☢ The Chernobyl Syndrome: Another example of just how deadly nuclear fear can be
Also: A Quick Q&A on nuclear energy infrastructure with … regulatory policy analyst Thomas Hochman ⚛️
Anyone who watched the gripping 2019 “Chernobyl” miniseries on HBO could be forgiven for thinking the 1986 nuclear disaster caused the deaths of many thousands, including plant workers, cleanup teams, and residents of Pripyat, Soviet Ukraine, and the wider region. There was plenty of conversation among the characters about the terrible human toll that would surely result from the radiation release.
Especially memorable: This scene in “Please Remain Calm,” the second episode, in which nuclear scientists Ulana Khomyuk and Valery Legasov brief General Secretary Mikhail Gorbachev and other officials on the catastrophic consequences that could arise if the fire in the Reactor 4 core isn’t extinguished and the large water tanks underneath superheat and explode, expelling radioactive steam:
The water tanks were eventually drained, and there was no mega-explosion that killed tens of millions. Nor, it may surprise viewers, did the radiation released in the initial Reactor 4 explosion kill thousands or even hundreds. The current consensus nearly four decades later is that “approximately 30 people died from immediate blast trauma and acute radiation syndrome (ARS) in the seconds to months after the disaster, respectively, with 60 in total in the decades since, inclusive of later radiation induced cancer.”
But that analysis, it now turns out, excludes another way of measuring Chernobyl’s long-run human toll. In the preliminary working paper, “The Political Economic Determinants of Nuclear Power: Evidence from Chernobyl,” economists Alexey Makarin (MIT), Nancy Qian (Northwestern University), and Shaoda Wang (University of Chicago) explores the dramatic decline in nuclear power plant growth following the Chernobyl disaster, particularly in democratic countries with the highest number of plants at the time. The study focuses on two case studies: the United States and the United Kingdom, examining how coal and oil interests may have leveraged public fear to influence policy against nuclear investment.
From the paper:
In the U.S., we document that: (a) after the Chernobyl accident, campaign contributions to House and Senate races from fossil fuel special interest groups became strongly associated with negative votes on nuclear-related bills, and such donations increased significantly; and (b) newspapers with more fossil fuel advertisements published more anti-nuclear articles after Chernobyl, while we do not observe significant changes in advertisement spending by the fossil fuel industry. In the U.K., MPs sponsored by mining unions were much more likely to give anti-nuclear speeches in parliament after Chernobyl.
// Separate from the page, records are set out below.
(** ** Column labels *)

Lemma enough_next fuel n :
  0 < n -> enough (S fuel) n -> enough fuel (Double.floor_div (Double.sub n 1) 26).
Proof.
  intros Hn [Hle|Hlog]; [lia|].
  destruct (quotient_halves n Hn) as (_ & Hq0 & Hq).
  set (q := Double.floor_div (Double.sub n 1) 26) in *.
  destruct (Z.eq_dec q 0) as [Hz|Hz]; [left; lia|right].
  assert (Hlt : Z.log2 q < Z.log2 n); [|lia].
  apply Z.lt_le_trans with (Z.log2 (2 * q)).
  - rewrite Z.log2_double by lia. lia.
  - apply Z.log2_le_mono. lia.
Qed.

Lemma enough_S fuel n : enough fuel n -> enough (S fuel) n.
Proof. intros [Hle|Hlog]; [now left|right; lia]. Qed.

(** Once there is enough fuel, more changes nothing: the loop has ended
    because [n] is no longer positive. *)
Lemma toColLabel_loop_more fuel : forall n s,
  enough fuel n -> toColLabel_loop (S fuel) n s = toColLabel_loop fuel n s.
Proof.
  induction fuel as [|fuel IH]; intros n s Hfuel.
  - destruct Hfuel as [Hle|Hlog]; [|pose proof (Z.log2_nonneg n); lia].
    cbn. destruct (Z.ltb_spec 0 n); [lia|reflexivity].
  - change (toColLabel_loop (S (S fuel)) n s) with
      (if 0 <? n then
         toColLabel_loop (S fuel) (Double.floor_div (Double.sub n 1) 26)
           (Str.fromCharCode (65 + Z.rem (Double.sub n 1) 26) +:+ s)
       else s).
    change (toColLabel_loop (S fuel) n s) with
      (if 0 <? n then
         toColLabel_loop fuel (Double.floor_div (Double.sub n 1) 26)
           (Str.fromCharCode (65 + Z.rem (Double.sub n 1) 26) +:+ s)
       else s).
    destruct (Z.ltb_spec 0 n) as [Hn|Hn]; [|reflexivity].
    apply IH. now apply enough_next.
Qed.
(** C9, as the code has it: on an object whose width in use is finite and
    positive, the assignment of a falsy value or of a number greater than zero
    leaves the cell size greater than zero, and so does the constructor, given
    a finite positive width; clearing, drawing and the host's actions on the
    surface do not touch the cell size.  The setter validates nothing: a
    negative number is stored as it is. *)
Theorem cellSize_positive_preserved (this : PixiJSGrid) (v : value) (c : Q) :
  reachable this ->
  _correctedWidth this = VNum (Fin c) ->
  0 < c ->
  ToBoolean v = false \/ number_ltb (Fin 0) (ToNumber v) = true ->
  (exists this' : PixiJSGrid,
     set_cellSize v this = Some this' /\ cellSize_positive this') /\
  (forall b : option bool,
     cellSize (snd (clearGrid b this)) = cellSize this) /\
  (forall (fuel : nat) (r : result) (this' : PixiJSGrid),
     drawGrid fuel this = Some (r, this') -> cellSize this' = cellSize this) /\
  (forall f : Graphics.t -> Graphics.t,
     cellSize (on_super f this) = cellSize this) /\
  (forall q : Q,
     q < 0 ->
     set_cellSize (VNum (Fin q)) this =
     Some (with_cellSize (VNum (Fin q)) this)) /\
  (forall (hostLine : LineStyle.t) (w : Q) (lineConfig : option LineStyle.t)
          (dcw db : option bool),
     0 < w ->
     exists new : PixiJSGrid,
       new_PixiJSGrid hostLine (VNum (Fin w)) v lineConfig dcw db = Some new /\
       cellSize_positive new).
Proof.
  intros Hreach Hc Hpos Hv.
  assert (Hset : forall g : PixiJSGrid,
            (exists n : Z,
               (0 < n)%Z /\
               _correctedWidth g = VNum (Fin (inject_Z (n * n)))) ->
            exists c' : value,
              set_cellSize v g = Some (with_cellSize c' g) /\
              number_ltb (Fin 0) (ToNumber c') = true).
  { intros g (n & Hn & Hg).
    destruct (ToBoolean v) eqn:Hb.
    - exists v. split; [now apply set_cellSize_truthy|].
      destruct Hv as [Hv|Hv]; [discriminate|assumption].
    - exists (VNum (Fin (inject_Z n))). split.
      + apply set_cellSize_falsy; [assumption|].
        rewrite Hg. simpl ToNumber. apply Math_sqrt_square. lia.
      + simpl ToNumber. unfold number_ltb, number_leb.
        apply andb_true_iff. split.
        * apply Qle_bool_iff. change 0 with (inject_Z 0).
          apply Qle_inject_Z. lia.
        * apply negb_true_iff. apply not_true_iff_false.
          intros H. apply Qle_bool_iff in H.
          change 0 with (inject_Z 0) in H.
          apply (proj1 (Qle_inject_Z _ _)) in H. lia. }
  split; [|split; [|split; [|split; [|split]]]].
  - destruct (reachable_square_width this Hreach) as [H|[H|(n & Hn & H)]];
      rewrite Hc in H; try discriminate.
    injection H as Hcn.
    destruct (Hset this) as (c' & Hs & Hp).
    { exists n. split; [|now rewrite Hc, Hcn].
      assert (0 < n * n)%Z by (apply Qlt_inject_Z; now rewrite <- Hcn).
      nia. }
    exists (with_cellSize c' this). split; [assumption|exact Hp].
  - intros [[|]|]; reflexivity.
  - intros fuel r this' Hdraw.
    apply drawGrid_same in Hdraw. destruct Hdraw as [_ [Heq _]].
    rewrite <- Heq. reflexivity.
  - reflexivity.
  - intros q Hq. apply set_cellSize_truthy. simpl.
    apply negb_true_iff. apply not_true_iff_false.
    intros H. apply Qeq_bool_iff in H. lra.
  - intros hostLine w lineConfig dcw db Hw.
    destruct (new_PixiJSGrid_total hostLine (VNum (Fin w)) v lineConfig dcw db)
      as (c0 & Hc0 & Hnew).
    destruct (ceil_sqrt_spec w Hw) as (n & Hceil & Hn & _).
    destruct (Hset (before_set_cellSize hostLine (VNum (Fin w)) dcw db))
      as (c' & Hs & Hp).
    { exists n. split; [assumption|].
      unfold before_set_cellSize. cbn [with_drawBoundaries _correctedWidth].
      rewrite _correctWidth_width. cbn [_gridWidth ToNumber].
      now rewrite Hceil, number_sq_inject_Z. }
    rewrite Hc0 in Hs. injection Hs as ->.
    eexists. split; [exact Hnew|exact Hp].
Qed.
Wild stuff, but not as wild as what I think is the paper’s most important finding, one concerning the downstream effects of reduced nuclear investment on air pollution. The researchers estimate that the decline in nuclear plant growth caused by Chernobyl led to the loss of approximately 141 million expected life years in the US, 33 million in the U.K., and 318 million globally due to increased air pollution from fossil fuel use.